Major Michael Britz, who worked with Harmon throughout her three years in the ROTC, said she was level-headed, mature and had the responsibility and work ethic of a much older leader. All of those skills became clear when Harmon was selected to lead a top-tier special forces unit during a tactical training exercise that was designed to certify that unit to deploy.
“She led this team of seasoned warfighters to assault multiple objectives, during the day and in complete darkness, to infiltrate an enemy perimeter via helicopter, accomplish their assignment mission and successfully return to base without casualties,” Britz said. “The commander of that unit had such great faith and confidence in her abilities that he entrusted his united to her lead while only a cadet. She has already accomplished more as a cadet than most will accomplish in their first four years of service.”
Of course, her NAU experience wasn’t all ROTC. She did a Seamaster with the Global Expeditions Group, earning college credits in nautical science and leadership studies (and her scuba license) while doing research and study on a boat. Harmon helped with flood and fire cleanup last year in Doney Park and was a peer mentor for students from her tribe.
Even though Harmon ended up at the right college for her, that didn’t make college itself easy. She struggled with time management; she joined clubs, played intramural sports, was going to school now with her best friend and fiancé, was in a leadership fraternity and was in a difficult major. For a self-proclaimed perfectionist, balancing all of these needs was challenging; she often was overwhelmed as she struggled to develop the habits and work-life balance she needed, certainly in college but also as a platoon leader in the Army. She sought out advice and tool, but it was a skill she needed to master on her own.
Finding and becoming a role model
At NAU, Harmon finally felt like she had models of what her life could look like. But the role model that was most significant to her was one she’d unknowingly been looking up to all her life.

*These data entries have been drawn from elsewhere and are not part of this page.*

(** * Log report pipeline: line parsing, per-source aggregation, merging
      and report rendering.

    A shallow embedding of [src/processors.py], [src/reports.py],
    [src/exceptions.py] and the error mapping of [src/run.py], followed by
    the properties of the pipeline. *)

From Stdlib Require Import String Ascii ZArith NArith List Sorting.Sorted
  Sorting.Permutation DecimalString DecimalPos DecimalZ.
From stdpp Require Import base option list gmap fin_maps.

Open Scope Z_scope.
Open Scope list_scope.

(** ** Text

    A Python [str] is a sequence of Unicode code points. *)

Abbreviation char := N (only parsing).
Abbreviation str := (list N) (only parsing).

(** Code points of an ASCII literal. *)
Definition cp (s : string) : str := map N_of_ascii (list_ascii_of_string s).
Definition chr (a : ascii) : char := N_of_ascii a.

(** The character tables of the Python runtime are not part of the
    repository: outside ASCII they are taken as parameters. *)
Class UnicodeData := {
  uni_isdecimal : char -> bool;   (* str.isdecimal, one code point *)
  uni_isalnum : char -> bool;     (* str.isalnum, one code point *)
  uni_isspace : char -> bool;     (* str.isspace, one code point *)
  uni_lower : str -> str          (* str.lower on text that is not all ASCII *)
}.

(** A runtime whose tables know nothing beyond ASCII, for the examples. *)
Definition ascii_db : UnicodeData :=
  {| uni_isdecimal := fun _ => false;
     uni_isalnum := fun _ => false;
     uni_isspace := fun _ => false;
     uni_lower := fun s => s |}.

Definition between (lo hi c : N) : bool := ((lo <=? c) && (c <=? hi))%N.
Definition is_ascii (c : char) : bool := (c <? 128)%N.

Section Text.
Context {U : UnicodeData}.

(** [\d] *)
Definition is_digit (c : char) : bool :=
  if is_ascii c then between 48 57 c else uni_isdecimal c.

(** [\w] *)
Definition is_word (c : char) : bool :=
  if is_ascii c
  then between 48 57 c || between 65 90 c || between 97 122 c || (c =? 95)%N
  else uni_isalnum c.

(** [\s] *)
Definition is_space (c : char) : bool :=
  if is_ascii c then between 9 13 c || between 28 32 c else uni_isspace c.

(** [[^\s]] *)
Definition not_space (c : char) : bool := negb (is_space c).

(** [.] without DOTALL: anything but a line feed. *)
Definition not_newline (c : char) : bool := negb (c =? 10)%N.

Definition ascii_lower (c : char) : char :=
  if between 65 90 c then (c + 32)%N else c.

(** [str.lower] *)
Definition lower (s : str) : str :=
  if forallb is_ascii s then map ascii_lower s else uni_lower s.

End Text.

(** [str] comparison: lexicographic on code points. *)
Fixpoint str_le (a b : str) : bool :=
  match a, b with
  | [], _ => true
  | _ :: _, [] => false
  | x :: a', y :: b' =>
      if (x <? y)%N then true else if (y <? x)%N then false else str_le a' b'
  end.

(** ** Regular expressions

    The fragment of [re] the two patterns use, with a backtracking matcher
    that lists the ways to match in the order [re] tries them: the first
    element of the list is the match [re] reports. *)

Inductive regex : Type :=
| Eps                              (* the empty text *)
| Lit (c : char)                   (* a literal character *)
| Cls (p : char -> bool)           (* a character class *)
| Cat (r1 r2 : regex)              (* r1 r2 *)
| Alt (r1 r2 : regex)              (* r1|r2 *)
| Star (r : regex)                 (* r*, greedy *)
| Grp (name : string) (r : regex). (* (?P<name>r) *)

(** Named groups matched so far, latest first. *)
Definition captures := list (string * str).

(** A matcher state: the groups and the text still to read. *)
Definition mstate := (captures * str)%type.

Fixpoint group (name : string) (c : captures) : option str :=
  match c with
  | [] => None
  | (n, v) :: c' => if String.eqb n name then Some v else group name c'
  end.

(** Greedy repetition: one more round of [step] first, stopping last.
    A round that reads nothing is not repeated; [fuel] is the length of the
    text, which no sequence of reading rounds exceeds. *)
Fixpoint star_loop (step : mstate -> list mstate) (fuel : nat) (st : mstate)
  : list mstate :=
  match fuel with
  | O => [st]
  | S fuel' =>
      flat_map
        (fun st' =>
           if (length (snd st') <? length (snd st))%nat
           then star_loop step fuel' st' else [])
        (step st) ++ [st]
  end.

Fixpoint exec (r : regex) (st : mstate) : list mstate :=
  match r with
  | Eps => [st]
  | Lit c =>
      match snd st with
      | x :: s' => if (x =? c)%N then [(fst st, s')] else []
      | [] => []
      end
  | Cls p =>
      match snd st with
      | x :: s' => if p x then [(fst st, s')] else []
      | [] => []
      end
  | Cat r1 r2 => flat_map (exec r2) (exec r1 st)
  | Alt r1 r2 => exec r1 st ++ exec r2 st
  | Star r' => star_loop (exec r') (length (snd st)) st
  | Grp name r' =>
      map (fun st' =>
             ((name, firstn (length (snd st) - length (snd st')) (snd st))
                :: fst st', snd st'))
          (exec r' st)
  end.

(** Derived forms. *)
Definition Plus (r : regex) : regex := Cat r (Star r).

Fixpoint Times (n : nat) (r : regex) : regex :=
  match n with
  | O => Eps
  | S n' => Cat r (Times n' r)
  end.

Fixpoint Str' (s : str) : regex :=
  match s with
  | [] => Eps
  | c :: s' => Cat (Lit c) (Str' s')
  end.
Definition Str (s : string) : regex := Str' (cp s).

(** [pattern.match(s)]: anchored at the start, free at the end. *)
Definition re_match (r : regex) (s : str) : option captures :=
  fst <$> head (exec r ([], s)).

(** [pattern.search(s)]: the first start position with a match. *)
Fixpoint re_search (r : regex) (s : str) : option captures :=
  match re_match r s with
  | Some c => Some c
  | None =>
      match s with
      | [] => None
      | _ :: s' => re_search r s'
      end
  end.

(** ** The parser ([LogParser]) *)

Module DjangoLogComponent.
Definition REQUEST : str := cp "django.request".
Definition SECURITY : str := cp "django.security".
Definition CORE : str := cp "django.core.management".
Definition DB : str := cp "django.db.backends".
End DjangoLogComponent.

(** The dictionary [parse_log_line] returns: the four groups of the base
    pattern, and the key [handler] when one was attributed. *)
Record LogData := {
  timestamp : str;
  level : str;
  component : str;
  message : str;
  handler : option str
}.

(** Truth value of an optional text: [None] and the empty text are false. *)
Definition truthy (o : option str) : bool :=
  match o with Some (_ :: _) => true | _ => false end.

(** [a or b] *)
Definition py_or (a b : option str) : option str := if truthy a then a else b.

Section Parser.
Context {U : UnicodeData}.

Definition digits (n : nat) : regex := Times n (Cls is_digit).
Definition spaces : regex := Plus (Cls is_space).

Definition timestamp_re : regex :=
  Cat (digits 4) (Cat (Lit (chr "-")) (Cat (digits 2) (Cat (Lit (chr "-"))
  (Cat (digits 2) (Cat spaces (Cat (digits 2) (Cat (Lit (chr ":"))
  (Cat (digits 2) (Cat (Lit (chr ":")) (Cat (digits 2) (Cat (Lit (chr ","))
  (digits 3)))))))))))).

Definition level_re : regex :=
  Alt (Str "DEBUG") (Alt (Str "INFO") (Alt (Str "WARNING")
  (Alt (Str "ERROR") (Str "CRITICAL")))).

Definition component_re : regex :=
  Cat (Str "django.") (Cat (Plus (Cls is_word))
  (Star (Cat (Lit (chr ".")) (Plus (Cls is_word))))).

Definition message_re : regex := Plus (Cls not_newline).

Definition BASE_PATTERN : regex :=
  Cat (Grp "timestamp" timestamp_re) (Cat spaces
  (Cat (Grp "level" level_re) (Cat spaces
  (Cat (Grp "component" component_re) (Cat (Lit (chr ":"))
  (Cat spaces (Grp "message" message_re))))))).

Definition path_re : regex := Cat (Lit (chr "/")) (Plus (Cls not_space)).

Definition method_re : regex :=
  Alt (Str "GET") (Alt (Str "POST") (Alt (Str "PUT")
  (Alt (Str "DELETE") (Str "PATCH")))).

Definition REQUEST_PATTERN : regex :=
  Alt (Cat method_re (Cat spaces (Grp "handler" path_re)))
      (Cat (Str "Error:") (Cat spaces (Grp "error_handler" path_re))).

(** The handler attributed to a message of the request component. *)
Definition extract_handler (msg : str) : option str :=
  match re_search REQUEST_PATTERN msg with
  | None => None
  | Some request_match =>
      let handler :=
        py_or (group "handler" request_match)
              (group "error_handler" request_match) in
      if truthy handler then handler else None
  end.

Definition parse_log_line (line : str) : option LogData :=
  match re_match BASE_PATTERN line with
  | None => None
  | Some base_match =>
      match group "timestamp" base_match, group "level" base_match,
            group "component" base_match, group "message" base_match with
      | Some t, Some l, Some c, Some m =>
          Some {| timestamp := t; level := l; component := c; message := m;
                  handler :=
                    if decide (c = DjangoLogComponent.REQUEST)
                    then extract_handler m else None |}
      | _, _, _, _ => None  (* every group takes part in every match *)
      end
  end.

End Parser.

(** ** Report rows ([DjangoReportData]) *)

Record DjangoReportData := {
  handler_name : str;
  debug_count : Z;
  info_count : Z;
  warning_count : Z;
  error_count : Z;
  critical_count : Z
}.

Definition STAT_FIELDS : list (DjangoReportData -> Z) :=
  [debug_count; info_count; warning_count; error_count; critical_count].

(** [sum(...)]: from 0, left to right. *)
Definition py_sum (l : list Z) : Z := foldl Z.add 0 l.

“My mother is a 1999 graduate of the NAU nursing program, and as I thought about how no lone looked like me and that I was looking for a role model, I realized that no one looks more like me than my mother,” she said. “She entered the world of higher education through community colleges off of the reservation and worked tirelessly to make it into a 4-year university to earn her degree. Today, my mother is a great example of shattering expectations for Native American women, pursuing a master’s degree as a family nurse practitioner.”
Finding a role model was an important first step. Now she’s working to make sure she is creating the path that other women of color can follow. Working both with her tribe and the local ROTC program, she has volunteered with JROTC programs in high schools throughout the state to talk to them about her journey, about the challenges and the victories—she is graduating at the top of her ROTC class with no debt and with a job—and tells girls that they too can shatter the expectations that society has placed on them. If I can do it, her message is, you can too, and there’s a community waiting to help you.

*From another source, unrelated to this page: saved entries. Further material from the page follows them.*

(** [useTable]; [search] is the trigger of [useSearch], when one is given:
    a change of page or of size calls it with [null] for the query payload. *)
Definition useTable (pageData : payload)
    (columns : option (list ColumnDesc)) (Clz : option DeclaredClass)
    (extend : gmap string ColumnDesc) (rowKey loading : JsValue)
    (search : option (option payload -> option PageQuery ->
                      (Engine * Browser) -> (Engine * Browser) * Settlement))
    (group : option string) (mount : gmap string ColumnDesc)
    (withIndex : bool) : outcome TableProps :=
  columnsOptions ← useColumns Clz columns extend group mount withIndex;
  Ret {| resizable := true;
         dataSource := prop "list" pageData;
         columns := columnsOptions;
         rowKey := rowKey;
         table_loading := loading;
         pagination :=
           match search with
           | Some trigger =>
               Some {| showSizeChanger := true;
                       current := prop "page" pageData;
                       total := prop "total" pageData;
                       pagePageSize := prop "pageSize" pageData;
                       pageSizeOptions := ["30"; "50"; "100"];
                       showTotal := showTotal_label;
                       onChange := fun page size =>
                         trigger None
                           (Some {| page := page; pageSize := size |}) |}
           | None => None
           end |}.

End Columns.

(** * A reference platform

    Executable models of the built-ins, on the values of the model: strings
    whose characters are single code units below 256, integer numbers.
    Where a built-in would leave these values it is noted at its
    definition. *)

Module Ecma.

Definition code (c : ascii) : N := N_of_ascii c.
Definition char (n : N) : ascii := ascii_of_N n.

Definition in_range (lo hi : ascii) (c : ascii) : bool :=
  ((code lo <=? code c) && (code c <=? code hi))%N.

Definition is_digit (c : ascii) : bool := in_range "0" "9" c.
Definition is_upper (c : ascii) : bool := in_range "A" "Z" c.
Definition is_lower (c : ascii) : bool := in_range "a" "z" c.

(** ** Base64: [btoa] and [atob] *)

(** The character of a sextet. *)
Definition b64_char (n : N) : ascii :=
  if (n <? 26)%N then char (n + 65)
  else if (n <? 52)%N then char (n + 71)
  else if (n <? 62)%N then char (n - 4)
  else if (n =? 62)%N then "+"%char
  else "/"%char.

(** The sextet of a character of the alphabet. *)
Definition b64_val (c : ascii) : option N :=
  if is_upper c then Some (code c - 65)%N
  else if is_lower c then Some (code c - 71)%N
  else if is_digit c then Some (code c + 4)%N
  else if Ascii.eqb c "+" then Some 62%N
  else if Ascii.eqb c "/" then Some 63%N
  else None.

“I am hoping that young Native women in our community can see that you don’t need to run off to some faraway land to defeat the expectations set for you and create a life you can be proud of,” Harmon said. “The only thing I was given prior to starting college was the knowledge that I could do it and knowing that there were ways to achieve what I wanted despite having no head start—the success I’ve found is of my own making, and it is possible.”